Lemma among_bind {A B} s (p : GP A) (f : A → GP B) t x s' : among s (p ≫= f) t x s' →
  (∃ a t1 t2 s1, among s p t1 (Ok a) s1 ∧ among s1 (f a) t2 x s' ∧ t = t1 ++ t2) ∨
  (∃ e, among s p t (Err e) s' ∧ x = Err e).
Proof.
  revert s t. induction p as [a|e|q k IH]; intros s t H.
  - left. exists a, [], t, s. split_and!; [constructor|done..].
  - right. exists e. inversion H; subst. split; [constructor|done].
  - simpl in H. inversion H as [| |? s1 ? ? a s2 t1 ? ? Hr Hq Hk]; subst. destruct (IH a s2 t1 Hk) as [(b & u1 & u2 & s3 & Hb & Hf & ->)|(e & He & ->)].
    + left. exists b, (MkTurn s1 q a s2 :: u1), u2, s3. split_and!; [by econstructor|done|done].
    + right. exists e. split; [by econstructor|done].
Qed.

Lemma among_try {A} s (p : GP A) t x s' : among s (try p) t x s' → ∃ y, among s p t y s' ∧ x = Ok y.
Proof.
  revert s t. induction p as [a|e|q k IH]; intros s t H; simpl in H.
  - inversion H; subst. exists (Ok a). split; [constructor|done].
  - inversion H; subst. exists (Err e). split; [constructor|done].
  - inversion H as [| |? s1 ? ? a s2 t1 ? ? Hr Hq Hk]; subst. destruct (IH a s2 t1 Hk) as (y & Hy & ->). exists y. split; [by econstructor|done].
Qed.

Lemma among_call1 {A} s q (k : ans → GP A) t x s' : among s (Call q k) t x s' →
  ∃ s1 a s2 t', t = MkTurn s1 q a s2 :: t' ∧ rtc world_step s s1 ∧ serve q s1 = (a, s2) ∧ among s2 (k a) t' x s'.
Proof. intros H. inversion H; subst. eauto 10. Qed.

(** A method: the lock, a request, what is made of the answer. *)
Lemma locked_among {A} s q (k : ans → GP A) (y : ans → result git_error A) t x s' :
  (∀ a, k a = lift (y a)) → repo_request q → among s (locked (Call q k)) t x s' →
  (∃ u, t = [u] ∧ t_req u = QAcquire ∧ failed (t_ans u) ∧ rtc world_step s s' ∧ x = Err ErrCanceled) ∨
  (∃ u a s1 s2 v, t = [u; MkTurn s1 q a s2; v] ∧ t_req u = QAcquire ∧ t_req v = QRelease ∧
    serve q s1 = (a, s2) ∧ rtc world_step s s1 ∧ rtc world_step s2 s' ∧ x = y a).
Proof.
  unfold locked, acquire, release. intros Hk Hrq H. simpl in H.
  apply among_call1 in H as (s1 & a & s2 & t1 & -> & Hr1 & Hq1 & H). destruct a as [out| |tx se]; simpl in H.
  2,3: left; inversion H; subst; eexists; split_and!; [done|done|exact I| |done];
    (etrans; [exact Hr1|]; apply rtc_once; match type of Hq1 with serve ?q ?s = (?a, ?b) => change b with (a, b).2; rewrite <- Hq1 end; by repeat constructor).
  right. apply among_call1 in H as (s3 & a & s4 & t2 & -> & Hr2 & Hq2 & H).
  exists (MkTurn s1 QAcquire (AOk out) s2), a, s3, s4.
  assert (rtc world_step s s3) as Hs3.
  { etrans; [done|]. apply (rtc_l _ _ s2); [|done]. change s2 with (AOk out, s2).2. rewrite <- Hq1. by repeat constructor. }
  rewrite Hk in H. destruct (y a) as [v|e]; simpl in H; apply among_call1 in H as (s5 & b & s6 & t3 & -> & Hr3 & Hq3 & H);
    (assert (rtc world_step s4 s6) as H46;
      [etrans; [done|]; apply rtc_once; change s6 with (b, s6).2; rewrite <- Hq3; by repeat constructor|]);
    inversion H; subst; exists (MkTurn s5 QRelease b s'); split_and!; eauto.
Qed.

===

_EXERCISE DIRECTIONS_
Nothing should be dropped. Retype each line above as it is.

_TASK SOLUTION_
Lemma among_bind {A B} s (p : GP A) (f : A → GP B) t x s' : among s (p ≫= f) t x s' →
  (∃ a t1 t2 s1, among s p t1 (Ok a) s1 ∧ among s1 (f a) t2 x s' ∧ t = t1 ++ t2) ∨
  (∃ e, among s p t (Err e) s' ∧ x = Err e).
Proof.
  revert s t. induction p as [a|e|q k IH]; intros s t H.
  - left. exists a, [], t, s. split_and!; [constructor|done..].
  - right. exists e. inversion H; subst. split; [constructor|done].
  - simpl in H. inversion H as [| |? s1 ? ? a s2 t1 ? ? Hr Hq Hk]; subst. destruct (IH a s2 t1 Hk) as [(b & u1 & u2 & s3 & Hb & Hf & ->)|(e & He & ->)].
    + left. exists b, (MkTurn s1 q a s2 :: u1), u2, s3. split_and!; [by econstructor|done|done].
    + right. exists e. split; [by econstructor|done].
Qed.

Lemma among_try {A} s (p : GP A) t x s' : among s (try p) t x s' → ∃ y, among s p t y s' ∧ x = Ok y.
Proof.
  revert s t. induction p as [a|e|q k IH]; intros s t H; simpl in H.
  - inversion H; subst. exists (Ok a). split; [constructor|done].
  - inversion H; subst. exists (Err e). split; [constructor|done].
  - inversion H as [| |? s1 ? ? a s2 t1 ? ? Hr Hq Hk]; subst. destruct (IH a s2 t1 Hk) as (y & Hy & ->). exists y. split; [by econstructor|done].
Qed.

Lemma among_call1 {A} s q (k : ans → GP A) t x s' : among s (Call q k) t x s' →
  ∃ s1 a s2 t', t = MkTurn s1 q a s2 :: t' ∧ rtc world_step s s1 ∧ serve q s1 = (a, s2) ∧ among s2 (k a) t' x s'.
Proof. intros H. inversion H; subst. eauto 10. Qed.

(** A method: the lock, a request, what is made of the answer. *)
Lemma locked_among {A} s q (k : ans → GP A) (y : ans → result git_error A) t x s' :
  (∀ a, k a = lift (y a)) → repo_request q → among s (locked (Call q k)) t x s' →
  (∃ u, t = [u] ∧ t_req u = QAcquire ∧ failed (t_ans u) ∧ rtc world_step s s' ∧ x = Err ErrCanceled) ∨
  (∃ u a s1 s2 v, t = [u; MkTurn s1 q a s2; v] ∧ t_req u = QAcquire ∧ t_req v = QRelease ∧
    serve q s1 = (a, s2) ∧ rtc world_step s s1 ∧ rtc world_step s2 s' ∧ x = y a).
Proof.
  unfold locked, acquire, release. intros Hk Hrq H. simpl in H.
  apply among_call1 in H as (s1 & a & s2 & t1 & -> & Hr1 & Hq1 & H). destruct a as [out| |tx se]; simpl in H.
  2,3: left; inversion H; subst; eexists; split_and!; [done|done|exact I| |done];
    (etrans; [exact Hr1|]; apply rtc_once; match type of Hq1 with serve ?q ?s = (?a, ?b) => change b with (a, b).2; rewrite <- Hq1 end; by repeat constructor).
  right. apply among_call1 in H as (s3 & a & s4 & t2 & -> & Hr2 & Hq2 & H).
  exists (MkTurn s1 QAcquire (AOk out) s2), a, s3, s4.
  assert (rtc world_step s s3) as Hs3.
  { etrans; [done|]. apply (rtc_l _ _ s2); [|done]. change s2 with (AOk out, s2).2. rewrite <- Hq1. by repeat constructor. }
  rewrite Hk in H. destruct (y a) as [v|e]; simpl in H; apply among_call1 in H as (s5 & b & s6 & t3 & -> & Hr3 & Hq3 & H);
    (assert (rtc world_step s4 s6) as H46;
      [etrans; [done|]; apply rtc_once; change s6 with (b, s6).2; rewrite <- Hq3; by repeat constructor|]);
    inversion H; subst; exists (MkTurn s5 QRelease b s'); split_and!; eauto.
Qed.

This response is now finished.